▸ **What the exercise asks**
Please transcribe exactly, and only, the lines of the data below between the line holding "if Qle_bool 0" and the line holding "ENABLED | DISABLED, DISABLED", inclusive.

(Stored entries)
= = = = = = =

(** The series "a" goes Alerting at time 0 and Normal at time 10: two
    annotation writes are dispatched. *)
Lemma setNextState_annotation_witness :
  let ran := setNextState Demo.quiet Demo.deps (Demo.rule 10)
               (Demo.result "a" eval.Alerting 0) ∅ Demo.empty in
  let ran2 := setNextState Demo.quiet Demo.deps (Demo.rule 10)
                (Demo.result "a" eval.Normal 10) ∅ ran.2 in
  countEv isGoAnnotate (trace ran2.2) = (countEv isGoAnnotate (trace Demo.empty) + 2)%nat.
Proof.
  intros ran ran2.
  apply (proj2 (proj2 (setNextState_annotation Demo.quiet Demo.deps (Demo.rule 10)
                         (Demo.result "a" eval.Alerting 0) ∅ Demo.empty))
           (Demo.result "a" eval.Normal 10) ∅);
    vm_compute; reflexivity.
Defined.

(** ** The cache *)

Lemma cache_rule_lookup (c : Cache) orgID ruleUID cacheID :
  cache_rule c orgID ruleUID !! cacheID = cache_get c orgID ruleUID cacheID.
Proof.
  unfold cache_rule, cache_get.
  destruct (c !! orgID) as [rules|]; simpl; [|done].
  by destruct (rules !! ruleUID).
Qed.

Lemma cache_get_empty orgID ruleUID cacheID :
  cache_get ∅ orgID ruleUID cacheID = None.
Proof. done. Qed.

Lemma cache_get_insert (c : Cache) o u i l o' u' i' :
  cache_get (cache_insert o u i l c) o' u' i'
  = if decide ((o, u, i) = (o', u', i')) then Some l else cache_get c o' u' i'.
Proof.
  unfold cache_get, cache_insert.
  destruct (decide (o = o')) as [->|Ho].
  - rewrite lookup_insert_eq. simpl.
    destruct (decide (u = u')) as [->|Hu].
    + rewrite lookup_insert_eq. simpl.
      destruct (decide (i = i')) as [->|Hi].
      * rewrite lookup_insert_eq. by rewrite decide_True.
      * rewrite lookup_insert_ne by done. rewrite decide_False by congruence.
        destruct (c !! o') as [rules|]; simpl; [|done].
        by destruct (rules !! u').
    + rewrite lookup_insert_ne by done. rewrite decide_False by congruence.
      by destruct (c !! o').
  - rewrite lookup_insert_ne by done. by rewrite decide_False by congruence.
Qed.

Lemma cache_get_delete (c : Cache) o u i o' u' i' :
  cache_get (cache_delete o u i c) o' u' i'
  = if decide ((o, u, i) = (o', u', i')) then None else cache_get c o' u' i'.
Proof.
  unfold cache_get, cache_delete.
  destruct (decide (o = o')) as [->|Ho].
  - rewrite lookup_alter_eq.
    destruct (c !! o') as [rules|]; simpl; [|by case_decide].
    destruct (decide (u = u')) as [->|Hu].
    + rewrite lookup_alter_eq.
      destruct (rules !! u') as [sts|]; simpl; [|by case_decide].
      destruct (decide (i = i')) as [->|Hi].
      * rewrite lookup_delete_eq. by rewrite decide_True.
      * rewrite lookup_delete_ne by done. by rewrite decide_False by congruence.
    + rewrite lookup_alter_ne by done. by rewrite decide_False by congruence.
  - rewrite lookup_alter_ne by done. by rewrite decide_False by congruence.
Qed.

Lemma cache_get_delete_rule (c : Cache) o u o' u' i' :
  cache_get (cache_delete_rule o u c) o' u' i'
  = if decide ((o, u) = (o', u')) then None else cache_get c o' u' i'.
Proof.
  unfold cache_get, cache_delete_rule.
  destruct (decide (o = o')) as [->|Ho].
  - rewrite lookup_alter_eq.
    destruct (c !! o') as [rules|]; simpl; [|by case_decide].
    destruct (decide (u = u')) as [->|Hu].
    + rewrite lookup_delete_eq. by rewrite decide_True.
    + rewrite lookup_delete_ne by done. by rewrite decide_False by congruence.
  - rewrite lookup_alter_ne by done. by rewrite decide_False by congruence.
Qed.
(** * Intellistep: the stepper-motor core (src/hardware/motor.cpp), the
      PID wrapper (src/software/pid.cpp) and the value parser
      (src/software/parser.cpp)

    A shallow embedding of the motor object, its coil driver, its state
    machine and its parameter accessors, of the PID wrapper and of the two
    functions that cut values out of a command line, followed by the
    properties that were checked against them.

    Conventions.
    - Fixed-width integers are [Z] with the wrap-around written out
      ([to_u16], [to_i16], [to_u32], [to_i32]).
    - [float] quantities (angles, the step angle, sensor readings) are
      rationals [Q].  The state machine, the stepping and the accessors are
      stated over exact rational arithmetic.  [driveCoilsAngle] itself is
      also embedded operation by operation in binary32, every [float]
      operation being the exact one followed by IEEE 754 rounding to
      nearest (module [Binary32]); its properties are stated over that
      embedding.  The product [current * 1.414] / [current * 0.707] of the
      current setters is modelled bit for bit in binary64
      ([trunc_mul_double]).
    - Hardware writes ([GPIO_WRITE], [analogSet]) are recorded in the [hw]
      field of the motor, newest first.
    - Constants, macros and tables that come from headers which are not part
      of the sources at hand (config.h, fastSine.h, ...) are the fields of the
      class [Board]. *)

From Stdlib Require Import ZArith QArith Qround Qabs Qpower Bool List Ascii
  Lia Lqa.
Import ListNotations.

Open Scope Z_scope.

(** ** Machine integers *)

Definition to_u16 (z : Z) : Z := z mod 65536.
Definition to_u32 (z : Z) : Z := z mod 4294967296.
Definition to_i16 (z : Z) : Z := (z + 32768) mod 65536 - 32768.
Definition to_i32 (z : Z) : Z := (z + 2147483648) mod 4294967296 - 2147483648.

(** Arduino's [constrain(amt, low, high)] macro:
    [((amt)<(low)?(low):((amt)>(high)?(high):(amt)))]. *)
Definition constrain (amt low high : Z) : Z :=
  if amt <? low then low else if amt >? high then high else amt.

(** ** Rationals standing for [float] values *)

Definition Qltb (a b : Q) : bool := negb (Qle_bool b a).

(** C conversion of a floating value to an integer: truncation toward zero. *)
Definition Qtrunc (q : Q) : Z := Z.quot (Qnum q) (Zpos (Qden q)).

(** Arduino's [round(x)] macro:
    [((x)>=0?(long)((x)+0.5):(long)((x)-0.5))]. *)
Definition round (x : Q) : Z :=
  if Qle_bool 0 x then Qtrunc (x + (1 # 2))%Q else Qtrunc (x - (1 # 2))%Q.

(** Conversion of a [float] to [uint32_t].  In range it truncates; out of
    range the C standard leaves it open and the soft-float runtime of the
    target saturates, which is what is written here. *)
Definition float_to_u32 (x : Q) : Z :=
  let t := Qtrunc x in
  if t <? 0 then 0 else if t >? 4294967295 then 4294967295 else t.

(** ** binary64 product of an integer and a literal

    [round53 p] rounds the positive integer [p] to 53 significant bits, ties
    to even: this is the binary64 rounding of [p / 2^k] scaled back by [2^k]
    (no overflow or underflow can occur for the magnitudes used here). *)
Definition rne_shift (p e : Z) : Z :=
  let q := Z.shiftr p e in
  let r := p - Z.shiftl q e in
  let half := Z.shiftl 1 (e - 1) in
  if e <=? 0 then p
  else if r <? half then Z.shiftl q e
  else if half <? r then Z.shiftl (q + 1) e
  else if Z.even q then Z.shiftl q e else Z.shiftl (q + 1) e.

Definition round53 (p : Z) : Z :=
  if p <=? 0 then 0 else rne_shift p (Z.log2 p + 1 - 53).

(** [(integer)(x * c)] in binary64, for [0 <= x] and the literal
    [c = mant / 2^k]: the exact product is rounded to binary64 and the result
    truncated. *)
Definition trunc_mul_double (x mant k : Z) : Z :=
  Z.shiftr (round53 (x * mant)) k.

(** The literal [1.414] is the binary64 number [lit_mant / 2^52], and [0.707]
    is [lit_mant / 2^53]. *)
Definition lit_mant : Z := 6368089873101881.

(** ** Enumerations (motor.h) *)

Inductive COIL_STATE : Set :=
  | COIL_NOT_SET | FORWARD | BACKWARD | BRAKE | COAST.

(** [OVERTEMP] exists when overtemperature protection is compiled in. *)
Inductive MOTOR_STATE : Set :=
  | MOTOR_NOT_SET | ENABLED | DISABLED | FORCED_ENABLED | FORCED_DISABLED
  | OVERTEMP.

(** The direction argument of [step] as motor.cpp uses it. *)
Inductive STEP_DIR : Set := PIN | COUNTER_CLOCKWISE | CLOCKWISE.

Definition COIL_STATE_eqb (a b : COIL_STATE) : bool :=
  match a, b with
  | COIL_NOT_SET, COIL_NOT_SET | FORWARD, FORWARD | BACKWARD, BACKWARD
  | BRAKE, BRAKE | COAST, COAST => true
  | _, _ => false
  end.

Definition MOTOR_STATE_eqb (a b : MOTOR_STATE) : bool :=
  match a, b with
  | MOTOR_NOT_SET, MOTOR_NOT_SET | ENABLED, ENABLED | DISABLED, DISABLED
  | FORCED_ENABLED, FORCED_ENABLED | FORCED_DISABLED, FORCED_DISABLED
  | OVERTEMP, OVERTEMP => true
  | _, _ => false
  end.

(** ** Hardware outputs *)

Inductive Channel : Set := A | B.

Inductive DirPin : Set :=
  | COIL_A_DIR_1_PIN | COIL_A_DIR_2_PIN | COIL_B_DIR_1_PIN | COIL_B_DIR_2_PIN.

Definition HIGH : bool := true.
Definition LOW : bool := false.

Inductive HwEvent : Set :=
  | GPIO_WRITE (pin : DirPin) (level : bool)
  | analogSet (ch : Channel) (duty : Z).

Definition is_GPIO_WRITE (e : HwEvent) : bool :=
  match e with GPIO_WRITE _ _ => true | analogSet _ _ => false end.
(** ** Files of any shape *)


(** X2.  A file that is loaded but not accepted: the script prints the
    shape of the array it got, nothing else, and stops with [IndexError]
    at its first index expression that does not fit; [data] stays bound
    to the array. *)
Theorem rejected_after_the_shape_line (s : script_id) (fs : gmap string string)
    (text : string) (k : nat) :
  fs !! input_name s = Some text →
  Forall (λ vs, length vs = k) (records (delimiter_of s) (skip_header_of s) text) →
  ¬ accepts s (records (delimiter_of s) (skip_header_of s) text) →
  outcome s fs = inl IndexError
  ∧ stdout (final s fs)
    = [shape_line s (loaded_shape (records (delimiter_of s) (skip_header_of s) text))]
  ∧ ∃ a, globals (final s fs) !! "data" = Some a
       ∧ shape a = loaded_shape (records (delimiter_of s) (skip_header_of s) text).
Proof.
  intros Hfile Hall Hno.
  destruct (run_table s fs text k Hfile Hall)
    as (Hdata & _ & [(Hout & Hprint & _)|[_ Hacc]]); [|done].
  split_and!; [done..|]. eexists. split; [done|]. apply loaded_shape_eq.
Qed.

Lemma rejected_after_the_shape_line_witness :
  ({[ Problem41.fname := population_two_columns ]} : gmap string string) !! input_name P41
  = Some population_two_columns
  ∧ Forall (λ vs, length vs = 2)
      (records (delimiter_of P41) (skip_header_of P41) population_two_columns)
  ∧ ¬ accepts P41 (records (delimiter_of P41) (skip_header_of P41) population_two_columns)
  ∧ outcome P41 {[ Problem41.fname := population_two_columns ]} = inl IndexError
  ∧ stdout (final P41 {[ Problem41.fname := population_two_columns ]})
    = [shape_line P41 (loaded_shape (records (delimiter_of P41) (skip_header_of P41)
                                       population_two_columns))]
  ∧ ∃ a, globals (final P41 {[ Problem41.fname := population_two_columns ]}) !! "data"
         = Some a
       ∧ shape a = loaded_shape (records (delimiter_of P41) (skip_header_of P41)
                                   population_two_columns).
Proof.
  assert (Hfile : ({[ Problem41.fname := population_two_columns ]} : gmap string string)
                  !! input_name P41 = Some population_two_columns) by reflexivity.
  assert (Hall : Forall (λ vs, length vs = 2)
                   (records (delimiter_of P41) (skip_header_of P41)
                      population_two_columns)).
  { vm_compute. repeat constructor. }
  assert (Hno : ¬ accepts P41 (records (delimiter_of P41) (skip_header_of P41)
                                 population_two_columns)).
  { intros Hacc. apply (accepts_elim _ _ 2 Hall) in Hacc as [_ Hk]. simpl in Hk. lia. }
  split; [exact Hfile|]. split; [exact Hall|]. split; [exact Hno|].
  exact (rejected_after_the_shape_line P41 _ _ 2 Hfile Hall Hno).
Defined.
(** * Disk-Scheduler: the scheduling engine of [diskscheduler.py] and [ui.py]

    The repository ships the class [DiskScheduler] twice: once in the
    command-line simulator ([diskscheduler.py]) and once in the Streamlit
    front-end ([ui.py]).  Both are embedded below, each in a module named
    after its file, over Python integers as [Z] and Python lists as
    [list Z].  A method call either returns a value or raises. *)

From Stdlib Require Import ZArith List Bool String Lia Sorted Permutation.
From Stdlib Require Import DecimalString.
From Equations Require Import Equations.
From Equations.Prop Require Import Logic.
Import ListNotations.

Local Open Scope Z_scope.

(** ** Outcomes of a Python call *)

(** The only exception the engine can raise is [ValueError], carrying its
    message. *)
Inductive exn : Type :=
| ValueError (msg : string).

Inductive outcome (A : Type) : Type :=
| Returns (a : A)
| Raises (e : exn).

Arguments Returns {A} a.
Arguments Raises {A} e.

Definition bind {A B : Type} (m : outcome A) (k : A -> outcome B) : outcome B :=
  match m with
  | Returns a => k a
  | Raises e => Raises e
  end.

Notation "x <- m ;; k" := (bind m (fun x => k))
  (at level 61, m at next level, right associativity).

(** ** The Python built-ins the engine relies on *)

Module Py.

(** [str(n)] for an integer, as an f-string interpolates it. *)
Definition str (n : Z) : string := NilZero.string_of_int (Z.to_int n).

(** [sum(l)]: left-to-right accumulation from 0. *)
Definition sum (l : list Z) : Z := fold_left Z.add l 0.

(** [sorted(l)]: a stable ascending sort. *)
Fixpoint insert (x : Z) (l : list Z) : list Z :=
  match l with
  | [] => [x]
  | y :: l' => if x <? y then x :: y :: l' else y :: insert x l'
  end.

Definition sorted (l : list Z) : list Z :=
  fold_left (fun acc x => insert x acc) l [].

(** [sorted(l, reverse=True)]: a stable descending sort. *)
Fixpoint insert_desc (x : Z) (l : list Z) : list Z :=
  match l with
  | [] => [x]
  | y :: l' => if x >? y then x :: y :: l' else y :: insert_desc x l'
  end.

Definition sorted_reverse (l : list Z) : list Z :=
  fold_left (fun acc x => insert_desc x acc) l [].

= = = = = = =

▸ **Exercise output**
  if Qle_bool 0 x then Qtrunc (x + (1 # 2))%Q else Qtrunc (x - (1 # 2))%Q.

(** Conversion of a [float] to [uint32_t].  In range it truncates; out of
    range the C standard leaves it open and the soft-float runtime of the
    target saturates, which is what is written here. *)
Definition float_to_u32 (x : Q) : Z :=
  let t := Qtrunc x in
  if t <? 0 then 0 else if t >? 4294967295 then 4294967295 else t.

(** ** binary64 product of an integer and a literal

    [round53 p] rounds the positive integer [p] to 53 significant bits, ties
    to even: this is the binary64 rounding of [p / 2^k] scaled back by [2^k]
    (no overflow or underflow can occur for the magnitudes used here). *)
Definition rne_shift (p e : Z) : Z :=
  let q := Z.shiftr p e in
  let r := p - Z.shiftl q e in
  let half := Z.shiftl 1 (e - 1) in
  if e <=? 0 then p
  else if r <? half then Z.shiftl q e
  else if half <? r then Z.shiftl (q + 1) e
  else if Z.even q then Z.shiftl q e else Z.shiftl (q + 1) e.

Definition round53 (p : Z) : Z :=
  if p <=? 0 then 0 else rne_shift p (Z.log2 p + 1 - 53).

(** [(integer)(x * c)] in binary64, for [0 <= x] and the literal
    [c = mant / 2^k]: the exact product is rounded to binary64 and the result
    truncated. *)
Definition trunc_mul_double (x mant k : Z) : Z :=
  Z.shiftr (round53 (x * mant)) k.

(** The literal [1.414] is the binary64 number [lit_mant / 2^52], and [0.707]
    is [lit_mant / 2^53]. *)
Definition lit_mant : Z := 6368089873101881.

(** ** Enumerations (motor.h) *)

Inductive COIL_STATE : Set :=
  | COIL_NOT_SET | FORWARD | BACKWARD | BRAKE | COAST.

(** [OVERTEMP] exists when overtemperature protection is compiled in. *)
Inductive MOTOR_STATE : Set :=
  | MOTOR_NOT_SET | ENABLED | DISABLED | FORCED_ENABLED | FORCED_DISABLED
  | OVERTEMP.

(** The direction argument of [step] as motor.cpp uses it. *)
Inductive STEP_DIR : Set := PIN | COUNTER_CLOCKWISE | CLOCKWISE.

Definition COIL_STATE_eqb (a b : COIL_STATE) : bool :=
  match a, b with
  | COIL_NOT_SET, COIL_NOT_SET | FORWARD, FORWARD | BACKWARD, BACKWARD
  | BRAKE, BRAKE | COAST, COAST => true
  | _, _ => false
  end.

Definition MOTOR_STATE_eqb (a b : MOTOR_STATE) : bool :=
  match a, b with
  | MOTOR_NOT_SET, MOTOR_NOT_SET | ENABLED, ENABLED | DISABLED, DISABLED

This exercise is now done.